(Supplied information Opens)
Lemma copy_partial_loop_spec fuel p ps len offset copied out :
  chain_at (pbufs h) p ps -> wf_chain ps -> (length ps < fuel)%nat ->
  0 <= len < 65536 -> 0 <= offset < 65536 -> 0 <= copied -> copied + len < 65536 ->
  let bs := window len offset (chain_data (pmem h) ps) in
  copy_partial_loop fuel p len offset copied out h =
    Ret (copied + Z.of_nat (length bs), out ++ bs).
Proof.
  revert p ps len offset copied out.
  induction fuel as [|fuel IH]; intros p ps len offset copied out Hc Hw Hf Hl Ho Hcp Hs;
    [lia|]. cbn [copy_partial_loop]. unfold truth. destruct (Z.eqb_spec len 0) as [->|Hl0].
  { simpl. by rewrite Z.add_0_r, app_nil_r. }
  destruct ps as [|[a b] ps].
  { simpl in Hc. subst p. simpl. rewrite window_nil, app_nil_r. simpl. by rewrite Z.add_0_r. }
  rewrite (pget_chain _ _ _ _ _ Hc). destruct Hc as (-> & Ha & Hb & Hr).
  destruct (Z.eqb_spec a NULL); [done|]. cbn [negb andb res_bind].
  destruct Hw as (Hn & Ht & Hlt & Hw). pose proof (tot_bound _ Hw) as Hb'.
  assert (Z.of_nat (length (mem_read (pmem h) (payload b) (p_len b))) = p_len b) as Hlen
    by (rewrite length_mem_read; lia).
  rewrite chain_data_cons. simpl in Hf.
  destruct (negb (offset =? 0) && (offset >=? p_len b)) eqn:E.
  - zbool. rewrite u16_small by lia. rewrite (IH (next b) ps) by (done || lia).
    rewrite window_skip by lia. by rewrite Hlen.
  - assert (0 <= offset <= p_len b) as Hob.
    { apply andb_false_iff in E as [E|E]; zbool; lia. }
    rewrite (u16_small (p_len b - offset)), Z.gtb_ltb by lia.
    set (cnt := if len <? p_len b - offset then len else p_len b - offset).
    assert (cnt = Z.min len (p_len b - offset)) as En
      by (unfold cnt; destruct (Z.ltb_spec len (p_len b - offset)); lia).
    rewrite (window_split len offset _ _ cnt) by (rewrite ?Hlen; lia).
    rewrite (u16_small (len - cnt)), (u16_small (copied + cnt)) by lia.
    rewrite (IH (next b) ps) by (done || lia). rewrite window_mem_read by lia.
    rewrite length_app, length_mem_read, <- app_assoc. f_equal. f_equal. lia.
Qed.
(Supplied information Closes)
## Task:
Wherever the word "copied" appears in the data, return the whole line.

## Output for this exercise:
Lemma copy_partial_loop_spec fuel p ps len offset copied out :
  0 <= len < 65536 -> 0 <= offset < 65536 -> 0 <= copied -> copied + len < 65536 ->
  copy_partial_loop fuel p len offset copied out h =
    Ret (copied + Z.of_nat (length bs), out ++ bs).
  revert p ps len offset copied out.
  induction fuel as [|fuel IH]; intros p ps len offset copied out Hc Hw Hf Hl Ho Hcp Hs;
    rewrite (u16_small (len - cnt)), (u16_small (copied + cnt)) by lia.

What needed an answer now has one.